* _Problem details_
Starting at the line that contains "(** The literal" and ending at the line that contains "Definition add : float", the lines below are to be given again exactly, with nothing added.

* _Source data_
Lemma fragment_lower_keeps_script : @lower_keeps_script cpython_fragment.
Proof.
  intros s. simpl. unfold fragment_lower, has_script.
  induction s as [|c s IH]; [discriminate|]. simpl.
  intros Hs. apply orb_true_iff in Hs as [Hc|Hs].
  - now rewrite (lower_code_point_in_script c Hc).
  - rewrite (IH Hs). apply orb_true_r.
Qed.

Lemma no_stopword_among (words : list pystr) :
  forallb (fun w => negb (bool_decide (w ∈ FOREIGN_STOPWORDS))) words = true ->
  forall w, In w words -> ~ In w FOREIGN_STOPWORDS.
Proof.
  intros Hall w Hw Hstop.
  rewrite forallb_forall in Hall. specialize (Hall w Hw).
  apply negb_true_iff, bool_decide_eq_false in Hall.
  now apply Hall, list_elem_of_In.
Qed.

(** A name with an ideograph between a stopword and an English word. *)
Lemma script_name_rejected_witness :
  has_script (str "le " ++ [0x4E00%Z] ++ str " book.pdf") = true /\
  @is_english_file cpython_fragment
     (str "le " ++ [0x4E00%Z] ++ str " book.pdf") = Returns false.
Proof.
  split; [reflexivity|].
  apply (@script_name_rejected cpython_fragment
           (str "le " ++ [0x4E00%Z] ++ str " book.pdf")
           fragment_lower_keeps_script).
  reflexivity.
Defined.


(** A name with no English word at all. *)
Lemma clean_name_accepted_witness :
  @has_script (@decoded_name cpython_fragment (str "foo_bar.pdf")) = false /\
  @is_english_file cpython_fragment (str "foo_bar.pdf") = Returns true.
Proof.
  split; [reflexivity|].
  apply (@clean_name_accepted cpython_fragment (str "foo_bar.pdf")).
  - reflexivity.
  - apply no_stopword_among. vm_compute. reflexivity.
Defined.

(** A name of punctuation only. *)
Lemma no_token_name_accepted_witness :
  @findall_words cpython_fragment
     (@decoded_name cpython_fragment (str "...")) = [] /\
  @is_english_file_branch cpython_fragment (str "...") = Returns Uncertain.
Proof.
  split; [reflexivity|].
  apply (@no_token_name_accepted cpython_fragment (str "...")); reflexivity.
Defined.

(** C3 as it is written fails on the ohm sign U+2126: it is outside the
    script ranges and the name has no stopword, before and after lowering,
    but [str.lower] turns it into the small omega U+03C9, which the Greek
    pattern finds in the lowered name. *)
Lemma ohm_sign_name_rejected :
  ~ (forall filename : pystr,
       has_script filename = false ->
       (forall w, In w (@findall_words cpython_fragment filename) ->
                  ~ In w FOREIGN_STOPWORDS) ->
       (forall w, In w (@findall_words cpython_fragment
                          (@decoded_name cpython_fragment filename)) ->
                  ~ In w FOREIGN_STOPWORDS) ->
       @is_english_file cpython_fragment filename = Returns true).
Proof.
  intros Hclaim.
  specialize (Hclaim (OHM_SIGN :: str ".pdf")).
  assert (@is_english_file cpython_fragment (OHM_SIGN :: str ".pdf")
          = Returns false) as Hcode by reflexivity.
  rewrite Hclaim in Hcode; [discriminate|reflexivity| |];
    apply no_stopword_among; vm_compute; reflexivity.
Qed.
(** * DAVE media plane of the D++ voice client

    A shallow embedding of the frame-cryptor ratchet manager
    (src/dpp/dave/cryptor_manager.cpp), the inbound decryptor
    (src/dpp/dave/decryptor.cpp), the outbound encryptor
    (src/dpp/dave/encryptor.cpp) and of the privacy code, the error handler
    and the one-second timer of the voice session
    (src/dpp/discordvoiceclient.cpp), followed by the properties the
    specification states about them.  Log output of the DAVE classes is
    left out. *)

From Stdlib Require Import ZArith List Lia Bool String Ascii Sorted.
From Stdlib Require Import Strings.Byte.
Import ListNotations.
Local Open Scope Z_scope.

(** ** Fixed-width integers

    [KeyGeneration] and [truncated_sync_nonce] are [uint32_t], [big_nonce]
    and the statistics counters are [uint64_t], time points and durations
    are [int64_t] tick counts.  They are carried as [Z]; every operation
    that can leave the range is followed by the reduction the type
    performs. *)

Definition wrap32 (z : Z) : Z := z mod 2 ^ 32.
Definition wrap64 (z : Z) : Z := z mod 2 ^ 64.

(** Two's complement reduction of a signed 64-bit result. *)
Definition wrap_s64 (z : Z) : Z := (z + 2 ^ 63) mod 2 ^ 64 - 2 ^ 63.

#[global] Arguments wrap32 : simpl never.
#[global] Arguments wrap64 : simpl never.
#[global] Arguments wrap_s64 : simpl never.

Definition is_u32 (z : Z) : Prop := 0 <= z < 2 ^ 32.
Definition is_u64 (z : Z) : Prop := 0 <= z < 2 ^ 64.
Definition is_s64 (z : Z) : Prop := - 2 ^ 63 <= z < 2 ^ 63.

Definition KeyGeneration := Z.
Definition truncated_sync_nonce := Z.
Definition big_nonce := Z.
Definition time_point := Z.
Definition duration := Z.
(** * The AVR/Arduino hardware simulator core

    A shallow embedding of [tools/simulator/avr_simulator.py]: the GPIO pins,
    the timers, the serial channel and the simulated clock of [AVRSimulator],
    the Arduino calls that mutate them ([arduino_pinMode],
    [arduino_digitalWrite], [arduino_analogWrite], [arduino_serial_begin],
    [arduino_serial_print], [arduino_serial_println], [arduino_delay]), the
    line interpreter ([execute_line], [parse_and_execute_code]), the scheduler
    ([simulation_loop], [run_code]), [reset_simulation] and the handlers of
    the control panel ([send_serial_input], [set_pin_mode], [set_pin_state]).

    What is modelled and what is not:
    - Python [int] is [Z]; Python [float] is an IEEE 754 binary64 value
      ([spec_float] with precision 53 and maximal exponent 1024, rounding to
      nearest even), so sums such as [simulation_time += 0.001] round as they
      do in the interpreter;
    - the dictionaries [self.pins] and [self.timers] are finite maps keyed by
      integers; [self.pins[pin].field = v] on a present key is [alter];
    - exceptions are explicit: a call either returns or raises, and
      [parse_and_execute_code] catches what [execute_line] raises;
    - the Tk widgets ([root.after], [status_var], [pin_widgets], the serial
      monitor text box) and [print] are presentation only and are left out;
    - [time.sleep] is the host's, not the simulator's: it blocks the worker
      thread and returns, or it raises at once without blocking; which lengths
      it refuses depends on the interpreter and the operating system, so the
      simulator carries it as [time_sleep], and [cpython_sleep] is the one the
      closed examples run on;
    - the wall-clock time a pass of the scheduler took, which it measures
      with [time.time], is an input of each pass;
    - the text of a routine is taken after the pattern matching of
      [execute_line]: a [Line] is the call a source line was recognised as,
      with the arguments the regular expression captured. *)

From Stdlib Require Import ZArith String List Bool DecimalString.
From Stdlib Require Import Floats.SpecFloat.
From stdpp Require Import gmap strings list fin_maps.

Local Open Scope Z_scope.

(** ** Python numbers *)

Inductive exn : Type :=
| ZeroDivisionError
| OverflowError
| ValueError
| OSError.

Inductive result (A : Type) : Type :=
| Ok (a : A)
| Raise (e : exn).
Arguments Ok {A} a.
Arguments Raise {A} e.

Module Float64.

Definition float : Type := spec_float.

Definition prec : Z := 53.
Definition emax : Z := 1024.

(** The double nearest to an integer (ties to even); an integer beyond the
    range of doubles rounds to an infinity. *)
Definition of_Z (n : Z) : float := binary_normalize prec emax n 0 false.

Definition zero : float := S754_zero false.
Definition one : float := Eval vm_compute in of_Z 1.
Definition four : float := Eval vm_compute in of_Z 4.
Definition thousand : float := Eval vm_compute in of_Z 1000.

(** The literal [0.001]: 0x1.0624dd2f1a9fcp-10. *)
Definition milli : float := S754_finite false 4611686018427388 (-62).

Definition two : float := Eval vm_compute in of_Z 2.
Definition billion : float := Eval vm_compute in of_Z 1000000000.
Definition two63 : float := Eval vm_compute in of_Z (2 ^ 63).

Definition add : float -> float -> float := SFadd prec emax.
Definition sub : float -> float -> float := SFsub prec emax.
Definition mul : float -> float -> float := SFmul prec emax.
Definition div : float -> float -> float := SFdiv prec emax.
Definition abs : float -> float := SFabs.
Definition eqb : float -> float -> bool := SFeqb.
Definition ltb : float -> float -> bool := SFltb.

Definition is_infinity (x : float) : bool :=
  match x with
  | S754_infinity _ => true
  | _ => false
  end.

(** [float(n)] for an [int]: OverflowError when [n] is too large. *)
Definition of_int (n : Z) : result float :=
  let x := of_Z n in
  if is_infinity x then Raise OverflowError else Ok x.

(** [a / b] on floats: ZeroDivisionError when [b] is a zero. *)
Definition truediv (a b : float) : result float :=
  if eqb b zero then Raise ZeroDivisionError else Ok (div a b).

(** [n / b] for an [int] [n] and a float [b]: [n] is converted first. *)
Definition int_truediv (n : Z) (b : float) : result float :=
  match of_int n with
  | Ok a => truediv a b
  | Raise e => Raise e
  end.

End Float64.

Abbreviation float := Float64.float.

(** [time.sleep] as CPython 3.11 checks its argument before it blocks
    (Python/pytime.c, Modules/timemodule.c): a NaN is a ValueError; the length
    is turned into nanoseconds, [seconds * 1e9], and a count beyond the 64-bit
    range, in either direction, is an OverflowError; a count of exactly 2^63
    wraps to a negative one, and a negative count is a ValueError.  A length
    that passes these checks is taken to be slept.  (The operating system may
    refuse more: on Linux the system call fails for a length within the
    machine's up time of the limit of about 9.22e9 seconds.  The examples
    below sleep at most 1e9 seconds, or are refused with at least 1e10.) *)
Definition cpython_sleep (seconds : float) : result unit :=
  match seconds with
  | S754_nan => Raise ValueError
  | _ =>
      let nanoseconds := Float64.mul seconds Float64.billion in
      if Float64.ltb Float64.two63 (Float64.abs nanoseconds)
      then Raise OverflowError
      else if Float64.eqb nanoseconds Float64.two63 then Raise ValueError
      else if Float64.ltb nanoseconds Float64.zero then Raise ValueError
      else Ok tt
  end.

...

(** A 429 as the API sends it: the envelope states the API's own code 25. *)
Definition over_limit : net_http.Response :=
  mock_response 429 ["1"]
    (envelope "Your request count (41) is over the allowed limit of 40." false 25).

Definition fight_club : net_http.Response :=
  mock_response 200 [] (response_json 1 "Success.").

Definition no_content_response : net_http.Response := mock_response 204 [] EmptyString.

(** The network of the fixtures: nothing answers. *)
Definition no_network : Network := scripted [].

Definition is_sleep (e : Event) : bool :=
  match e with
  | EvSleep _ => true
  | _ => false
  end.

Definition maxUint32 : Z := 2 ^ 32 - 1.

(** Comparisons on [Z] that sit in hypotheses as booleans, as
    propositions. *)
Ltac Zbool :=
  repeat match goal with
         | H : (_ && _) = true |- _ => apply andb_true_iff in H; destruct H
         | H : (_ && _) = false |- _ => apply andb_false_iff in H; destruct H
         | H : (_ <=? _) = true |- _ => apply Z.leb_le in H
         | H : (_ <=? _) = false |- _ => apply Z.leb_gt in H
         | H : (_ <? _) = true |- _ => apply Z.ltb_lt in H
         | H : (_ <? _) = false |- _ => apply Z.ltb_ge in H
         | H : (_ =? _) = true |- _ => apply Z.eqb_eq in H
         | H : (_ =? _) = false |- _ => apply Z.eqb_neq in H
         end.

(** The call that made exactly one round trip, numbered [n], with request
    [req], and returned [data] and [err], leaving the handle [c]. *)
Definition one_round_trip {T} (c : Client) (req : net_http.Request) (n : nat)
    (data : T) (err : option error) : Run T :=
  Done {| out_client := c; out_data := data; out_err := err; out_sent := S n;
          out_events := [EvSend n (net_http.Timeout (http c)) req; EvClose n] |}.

* _Answer section_
(** The literal [0.001]: 0x1.0624dd2f1a9fcp-10. *)
Definition milli : float := S754_finite false 4611686018427388 (-62).

Definition two : float := Eval vm_compute in of_Z 2.
Definition billion : float := Eval vm_compute in of_Z 1000000000.
Definition two63 : float := Eval vm_compute in of_Z (2 ^ 63).

Definition add : float -> float -> float := SFadd prec emax.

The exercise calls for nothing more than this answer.